La delocalizzazione (in piena contrazione negli Usa da marzo di quest’anno per fronteggiare 14 milioni di senza lavoro) ha messo a nudo il problema principale: senza lavoro non c’è produzione di beni e servizi e quindi di benessere.

Forse su questo passaggio non c’è chiarezza.

La crisi dell’Occidente in corso dal 2008, oltre il folclorismo dei “subprime”, deriva da un fatto elementare: abbiamo trasferito il lavoro arricchendo altri e impoverendo noi (in realtà molti imprenditori sono ricchi per questo, ma la collettività ne paga il prezzo vero). Meno persone che lavorano significa meno buste paga, quindi minori consumi e ridotta produzione (il cane che si mangia la coda).

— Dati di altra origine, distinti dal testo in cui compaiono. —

(* ===== verification/AtomicFile.v ===== *)
(** Replacing a file: the part that recovery/recovery.go (update),
    runtime/policy_revision.go (reservePolicyRevision) and
    runtime/durable_store.go (saveDurableWithIO) share.

    A procedure runs on a small file system: the content of the one path it
    replaces, as processes see it and as it may be after the power fails, and
    the temporary file.  Every call of the os and unix packages can fail, and
    the machine can stop before it; the environment [plan] decides. *)

From S2P Require Import Prelude.
Open Scope Z_scope.
Open Scope velvet_scope.

(** * Files and calls *)

Inductive event := Proceed | Fault (e : error) | Crash.
Inductive outcome (A : Type) := Done (a : A) | Failed (e : error) | Crashed.
Arguments Done {A} _. Arguments Failed {A} _. Arguments Crashed {A}.

(** A file: its content, and whether it was synced. *)
Record file (C : Type) := mkFile { content : C; synced : bool }.
Arguments mkFile {C} _ _. Arguments content {C} _. Arguments synced {C} _.

(** [entry] is what the path names now; [older] what it named since its
    directory was last synced, any of which may come back. *)
Record fs (C : Type) := mkFs {
  entry : option (file C); older : list (option (file C));
  temp : option (file C); plan : list event }.
Arguments mkFs {C} _ _ _ _. Arguments entry {C} _. Arguments older {C} _.
Arguments temp {C} _. Arguments plan {C} _.

Definition io (C A : Type) : Type := fs C → outcome A * fs C.
#[global] Instance io_ret C : MRet (io C) := λ A a s, (Done a, s).
#[global] Instance io_bind C : MBind (io C) := λ A B k m s,
  match m s with
  | (Done a, s) => k a s
  | (Failed e, s) => (Failed e, s)
  | (Crashed, s) => (Crashed, s)
  end.
Definition fail {C A} (e : error) : io C A := λ s, (Failed e, s).
Definition io_of {C A} (r : result A) : io C A :=
  match r with Ok a => mret a | Err e => fail e | Panic => fail (errors_New "panic") end.

(** A call: it does what it does, fails without effect, or never runs. *)
Definition call {C A} (act : fs C → A * fs C) : io C A := λ s,
  match plan s with
  | Crash :: p => (Crashed, mkFs (entry s) (older s) (temp s) p)
  | Fault e :: p => (Failed e, mkFs (entry s) (older s) (temp s) p)
  | Proceed :: p =>
    let '(a, s') := act (mkFs (entry s) (older s) (temp s) p) in (Done a, s')
  | [] => let '(a, s') := act s in (Done a, s')
  end.
(** A call without effect on the path: directories, locks, closing. *)
Definition touch {C} : io C unit := call (λ s, (tt, s)).

Definition ReadFile {C} : io C (option C) := call (λ s, (content <$> entry s, s)).
Definition CreateTemp {C} : io C unit := call (λ s, (tt, mkFs (entry s) (older s) None (plan s))).
Definition Write {C} (c : C) : io C unit :=
  call (λ s, (tt, mkFs (entry s) (older s) (Some (mkFile c false)) (plan s))).
Definition Sync {C} : io C unit :=
  call (λ s, (tt, mkFs (entry s) (older s) ((λ f, mkFile (content f) true) <$> temp s) (plan s))).
Definition Rename {C} : io C unit :=
  call (λ s, (tt, mkFs (temp s) (entry s :: older s) None (plan s))).
Definition SyncDir {C} : io C unit := call (λ s, (tt, mkFs (entry s) [] (temp s) (plan s))).

(** [if err == nil { err = ... }] with a Close that runs in any case and whose
    error counts only after a success. *)
Definition and_close {C} (m : io C unit) : io C unit := λ s,
  match m s with
  | (Done _, s) => touch s
  | (Failed e, s) =>
    match touch s with (Crashed, s) => (Crashed, s) | (_, s) => (Failed e, s) end
  | (Crashed, s) => (Crashed, s)
  end.

(** * Replacement *)

(** CreateTemp, Write, Sync, Close, Rename, and the sync of the directory. *)
Definition replace {C} (c : C) : io C unit :=
  CreateTemp;; and_close (Write c;; Sync);; Rename;; touch;; SyncDir.

(** * What survives *)

(** A process ended; nothing was lost. *)
Inductive restart {C} : fs C → fs C → Prop :=
| restart_intro e o t p p' : restart (mkFs e o t p) (mkFs e o None p').
(** The power failed: the path names a file it named since the last sync of
    its directory, and an unsynced file has any content. *)
Inductive power_loss {C} : fs C → fs C → Prop :=
| loss_none s p : None ∈ entry s :: older s → power_loss s (mkFs None [] None p)
| loss_synced s c p : Some (mkFile c true) ∈ entry s :: older s →
    power_loss s (mkFs (Some (mkFile c true)) [] None p)
| loss_unsynced s c c' p : Some (mkFile c false) ∈ entry s :: older s →
    power_loss s (mkFs (Some (mkFile c' true)) [] None p).

(** Every file the path may come to name satisfies [P] and is synced. *)
Definition all_files {C} (P : option C → Prop) (s : fs C) : Prop :=
  ∀ f, f ∈ entry s :: older s → P (content <$> f) ∧ (∀ g, f = Some g → synced g = true).

Lemma all_files_restart {C} (P : option C → Prop) s s' : all_files P s → restart s s' → all_files P s'.
Proof. intros H R. revert H. by destruct R. Qed.
Lemma all_files_loss {C} (P : option C → Prop) s s' : all_files P s → power_loss s s' → all_files P s'.
Proof.
  intros H L f Hf. destruct L as [s p M|s c p M|s c c' p M]; cbn in Hf;
    apply list_elem_of_singleton in Hf as ->; destruct (H _ M) as [HP HS].
  - by split.
  - split; [done|]. by intros g [= <-].
  - by specialize (HS _ eq_refl).
Qed.

(** * Reasoning about procedures *)

(** [holds I Q m]: from a state of [I], [m] returns a value and a state of [Q],
    or fails or stops in a state of [I]. *)
Definition holds {C A} (I : fs C → Prop) (m : io C A) (I' : fs C → Prop) (Q : A → fs C → Prop) : Prop :=
  ∀ s, I s → match m s with
    | (Done a, s') => Q a s'
    | (_, s') => I' s'
    end.

Lemma holds_ret {C A} (I I' : fs C → Prop) (a : A) (Q : A → fs C → Prop) :
  (∀ s, I s → Q a s) → holds I (mret a) I' Q.
Proof. intros H s Hs. by apply H. Qed.
Lemma holds_fail {C A} (I I' : fs C → Prop) e (Q : A → fs C → Prop) :
  (∀ s, I s → I' s) → holds I (fail e) I' Q.
Proof. intros H s Hs. by apply H. Qed.
Lemma holds_bind {C A B} I (m : io C A) I' Q (k : A → io C B) R :
  holds I m I' Q → (∀ a, holds (Q a) (k a) I' R) → holds I (m ≫= k) I' R.
Proof.
  intros Hm Hk s Hs. unfold mbind, io_bind. specialize (Hm s Hs).
  destruct (m s) as [[a|e|] s']; [|done..]. by apply Hk.
Qed.
Lemma holds_weaken {C A} (I J I' J' : fs C → Prop) (m : io C A) (Q R : A → fs C → Prop) :
  holds J m J' Q → (∀ s, I s → J s) → (∀ s, J' s → I' s) → (∀ a s, Q a s → R a s) → holds I m I' R.
Proof.
  intros H H1 H2 H3 s Hs. specialize (H s (H1 s Hs)). destruct (m s) as [[a|e|] s']; auto.
Qed.

(** Invariants do not read the plan. *)
Definition plan_free {C} (I : fs C → Prop) : Prop :=
  ∀ e o t p p', I (mkFs e o t p) → I (mkFs e o t p').

Lemma holds_call {C A} (I I' : fs C → Prop) (act : fs C → A * fs C) (Q : A → fs C → Prop) :
  plan_free I → (∀ s, I s → I' s) → (∀ s, I s → let '(a, s') := act s in Q a s') → holds I (call act) I' Q.
Proof.
  intros F H0 H s Hs. unfold call. destruct s as [e o t p]. cbn in *.
  destruct p as [|[| |] p]; cbn.
  - specialize (H _ Hs). by destruct (act _).
  - specialize (H (mkFs e o t p) (F _ _ _ _ _ Hs)). by destruct (act _).
  - eapply H0, F, Hs.
  - eapply H0, F, Hs.
Qed.

Lemma holds_touch {C} (I I' : fs C → Prop) :
  plan_free I → (∀ s, I s → I' s) → holds I touch I' (λ _, I).
Proof. intros. by apply holds_call. Qed.

Lemma holds_and_close {C} (I I' J : fs C → Prop) (m : io C unit) :
  plan_free I' → plan_free J → (∀ s, J s → I' s) →
  holds I m I' (λ _, J) → holds I (and_close m) I' (λ _, J).
Proof.
  intros FI FJ JI Hm s Hs. unfold and_close. specialize (Hm s Hs).
  destruct (m s) as [[a|e|] s1]; [|clear Hs|done].
  - by apply (holds_touch J I').
  - assert (T : holds I' touch I' (λ _, I')) by (by apply holds_touch).
    specialize (T s1 Hm). by destruct (touch s1) as [[]].
Qed.

Lemma plan_free_all_files {C} (P : option C → Prop) : plan_free (all_files P).
Proof. intros e o t p p' H. exact H. Qed.
Lemma plan_free_and {C} (I J : fs C → Prop) : plan_free I → plan_free J → plan_free (λ s, I s ∧ J s).
Proof. intros FI FJ e o t p p' [??]. split; [by eapply FI|by eapply FJ]. Qed.
Lemma plan_free_temp {C} (Q : option (file C) → Prop) : plan_free (λ s, Q (temp s)).
Proof. by intros e o t p p'. Qed.
Lemma plan_free_entry {C} (Q : option (file C) → Prop) : plan_free (λ s, Q (entry s)).
Proof. by intros e o t p p'. Qed.
Create HintDb plans.
#[export] Hint Resolve plan_free_all_files plan_free_and plan_free_temp plan_free_entry : plans.

(** The files that the path may come to name during a replacement, and after a
    successful one only the new content: a replacement is atomic and durable. *)
Lemma replace_holds {C} (P : option C → Prop) (c : C) :
  P (Some c) → holds (all_files P) (replace c) (all_files P)
    (λ _ s, all_files P s ∧ entry s = Some (mkFile c true) ∧ older s = []).
Proof.
  intros Hc. unfold replace.
  pose (written b := λ s : fs C, all_files P s ∧ temp s = Some (mkFile c b)).
  pose (renamed := λ s : fs C, all_files P s ∧ entry s = Some (mkFile c true)).
  assert (Fw : ∀ b, plan_free (written b))
    by (intros b; apply plan_free_and; [|apply (plan_free_temp (λ t, t = Some (mkFile c b)))]; auto with plans).
  assert (Fr : plan_free renamed)
    by (apply plan_free_and; [|apply (plan_free_entry (λ t, t = Some (mkFile c true)))]; auto with plans).
  apply (holds_bind _ _ _ (λ _, all_files P)); [apply holds_call; auto with plans|intros _].
  apply (holds_bind _ _ _ (λ _, written true)); [|intros _].
  { apply holds_and_close; [auto with plans|done|by intros ? []|].
    apply (holds_bind _ _ _ (λ _, written false)); [apply holds_call; auto with plans; by split|intros _].
    apply holds_call; [done|by intros ? []|]. intros s [H E]. split; [done|]. cbn. by rewrite E. }
  apply (holds_bind _ _ _ (λ _, renamed)); [apply holds_call; [done|by intros ? []|]|intros _].
  { intros s [H E]. split; [|done]. cbn. rewrite E. intros f [->|Hf]%elem_of_cons; cbn; [|by apply H].
    split; [done|]. by intros g [= <-]. }
  apply (holds_bind _ _ _ (λ _, renamed)); [apply holds_touch; [done|by intros ? []]|intros _].
  apply holds_call; [done|by intros ? []|]. intros s [H E]. split_and!; [|done|done].
  intros f Hf. apply H. cbn in Hf. apply list_elem_of_singleton in Hf as ->. by left.
Qed.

Si può uscire da questa trappola? Certo!

Che si tassino le imprese in maniera diversa: chi produce e vende in Italia con un 25% di tassazione sugli utili e chi lavora all’estero e importa in Italia al 70% con dazi doganali al 100%

Detto questo, passiamo sul piano personale: cosa possiamo fare individualmente quando tutto intorno a noi cade e si scioglie come neve al sole?

Recentemente ho assistito un’impresa nella trattativa con il sindacato, relativamente a una serie di richiami inflitti ai dipendenti per abbandono del posto di lavoro, scarsa produttività e assenza ingiustificata.

Ascoltando le parti resto allibito dalla rabbia che contraddistingue tutti, senza alcuna distinzione. Sicuramente il sindacalista sarà abituato alla degenerazione dei comportamenti, passando da un banale richiamo a fare meglio in una guerra senza quartiere. Che mondo di matti!

Sono uscito fuori da questa vicenda facendo accettare al sindacato tutti i richiami inflitti, ma profondamente scosso da tanta miseria umana (sottolineo da entrambe la parti). Se questo è vero e probabilmente già sperimentato da tutti, allora qualcosa non quadra non solo nel sistema economico, ma direttamente dentro di noi. Ecco l’epicentro della crisi. Il nichilismo (parlare per sentire il suono della propria voce, incurante delle ragioni altrui e far chiasso tanto per dichiararsi esistenti, malgrado tutto) colpisce da diverso tempo l’intera nazione, reduce da una importante stagione di individualismo esasperato. Ne consegue che basta dire qualcosa a qualcuno, anche se non viene capito, e improvvisamente le persone “scattano” in una reazione di estremo nervosismo. Non siamo più capaci di “darci un taglio” avendo trasformato la vita in “sangue marcio per un fegato gonfio”. Cosa fare?

La ricetta per questa malattia potrebbe essere quella di fare due passi. Uno indietro dalla percezione di se stessi (smetterla di sentirsi figli di un Dio maggiore e intoccabili) e un altro passo in avanti nella propria vita personale e privata, riscoprendo quei valori (famiglia, figli, l’amore) che spesso sono dimenticati o messi da parte nel quotidiano.

Gli altri non so quante vite abbiano a disposizione da vivere, ma certamente io ne ho una sola dove il giorno trascorso non mi viene restituito.

È saggio smetterla di essere nervosi, schizzati, alterati, nichilisti (di colui che reagisce per il solo gusto di farlo fine a se stesso) per ritornare ai valori che sono prima di tutto privati e solo dopo pubblici.

Abbiamo dimenticato la vita privata e anche il pudore a vantaggio di sbattere tutto in piazza in un esibizionismo maniacale.

Ricordo una paziente che in terapia confessò: con solo mio marito e un’altra coppia amica al ristorante mi sento sola, ho bisogno della folla anonima intorno a me. Ebbene questa è una patologia comportamentale.

Il consiglio che qui viene lanciato per gestire una mortale crisi del capitalismo per eccesso di delocalizzazione, è quello di fare un passo indietro dal protagonismo pubblico e uno in più nella sfera del privato.

Grazie e auguriamoci buon lavoro facendo due passi.